印刷・情報用紙などの低迷に比べ底堅かった段ボール原紙の出荷だが、5月中旬ごろから潮目が変わったという。日本製紙連合会(東京・中央)によると、巣ごもりによるカップ麺など加工食品の輸送の好調を追い風に、段ボール箱の原料となる段ボール原紙の出荷は4月は前年同月比3.2%減と底堅かったが、5月は10.8%減の64万9000トンに落ち込んだ。
製紙連の野沢徹会長(日本製紙社長)は「通販・宅配向けが引き続き堅調だが、加工食品・飲料向けは一服感が出ている」と話す。製紙業界の想定よりも巣ごもりによる買いだめ需要が持続しなかったもようで、生産の割に出荷が停滞。5月の製紙会社の段ボール原紙在庫は55万5000トンと、月次の過去最高水準を記録した。

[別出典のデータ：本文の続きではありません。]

(* ===== verification/CacheTiming.v ===== *)
(** The cache controller in timing mode, [src/m5/src/mem/cache/cache_impl.hh],
    [base.hh] and [base.cc] ([Cache<LRU>], [BaseCache]).

    The controller is the one of the atomic mode ([CacheCtl]) with a write buffer, two
    ports, the state of being blocked and a prefetcher.  What is connected to the ports is
    an instance of [TimingPeers].  A packet is a value: the request of a packet that was
    sent on is the request of the target it was made from, so the response brings its
    present contents back ([share_request]).  The sender state of a packet is the number of
    a register or of a [ForwardResponseRecord], which have numbers of their own.  Counters
    of statistics that nothing reads, and trace messages, are left out; a failed assertion
    and a [panic] are [None]. *)

From S2P Require Import Prelude IntMath PfInterface Packet CacheBlk Lru Mshr MshrQueue PfQueue PhysMem CacheCtl TPort.

(** ** State *)

(** [BaseCache::CachePort]; [retryEvents] are the ticks of the [SendRetryEvent]s. *)
Record CachePort := mkPort {
  port : TPort;
  p_blocked : bool;
  mustSendRetry : bool;
  retryEvents : list Z
}.

Definition CachePort_new : CachePort := mkPort TPort_new false false [].
Definition with_port (p : CachePort) (tp : TPort) : CachePort := mkPort tp (p_blocked p) (mustSendRetry p) (retryEvents p).
Definition with_block (p : CachePort) (b m : bool) (ev : list Z) : CachePort := mkPort (port p) b m ev.

(** [MSHRQueueIndex] *)
Inductive QIndex := MSHRs | WriteBuffer.

(** [BlockedCause] *)
Inductive BlockedCause := NoMSHRs | NoWBBuffers | NoTargets.
Definition cause_bit (b : BlockedCause) : Z := match b with NoMSHRs => 0 | NoWBBuffers => 1 | NoTargets => 2 end.
Definition cause_of (i : QIndex) : BlockedCause := match i with MSHRs => NoMSHRs | WriteBuffer => NoWBBuffers end.

(** The parts that the configuration fixes. *)
Record TConfig := mkConfig {
  numTarget : Z;
  forwardSnoops : bool;
  prefetchOnAccess : bool;
  pf_params : PfParams;
  ms : Z
}.

Record TCache (S : Type) := mkTCache {
  core : Cache;
  writeBuffer : MSHRQueue;
  blocked : Z;
  order : Z;
  noTargetMSHR : option nat;
  prefetcher : option (PfState S);
  cpuSidePort : CachePort;
  memSidePort : CachePort;
  records : gmap nat (option nat * Z)
}.
Arguments mkTCache {S}.
Arguments core {S}.
Arguments writeBuffer {S}.
Arguments blocked {S}.
Arguments order {S}.
Arguments noTargetMSHR {S}.
Arguments prefetcher {S}.
Arguments cpuSidePort {S}.
Arguments memSidePort {S}.
Arguments records {S}.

巣ごもり消費関連の段ボールの停滞に加え、工業用途の梱包材の需要の落ち込みも顕著だ。全国段ボール工業組合連合会(東京・中央)によると4月の自動車部品など「電気器具・機械器具用」は前年同月比7.8%減。その後の復調の足取りは聞こえてこない。
段ボール原紙も含めた紙・板紙の出荷について、製紙連の野沢会長は今後の経済活動の再開を踏まえ「5~6月がボトム」とみる。ただ足元で外出自粛が緩和されつつあるとはいえ、外食店の食材配送はまだ低調だ。訪日客向けの土産物や化粧品や衣料品といった嗜好品の輸送もなお鈍い。
段ボール原紙の取引価格は2018年末のメーカー値上げ以来、1キロ90円を維持している。需要家側の一部からは「原材料となる古紙も安値圏が続くなか、需要が鈍化したとなると段ボール原紙の値下げ材料がそろってくる」との声もある。こうした声に対し、製紙各社は需給バランスの維持と市況の維持に向け、減産や輸出への振り向けという対応を迫られる。中長期で印刷用紙などの国内需要が減少するなか、ネット通販の拡大を背景に段ボール原紙の設備増強に動く製紙大手にとり、減産は痛手だ。
ここに来て新型コロナ感染拡大の第2波も警戒され始めた。家庭生活とともに産業界の荷動きも一段と変動要素が大きくなる。段ボール需要の先行きの不透明さは経済活動の揺れをそのまま映し出す。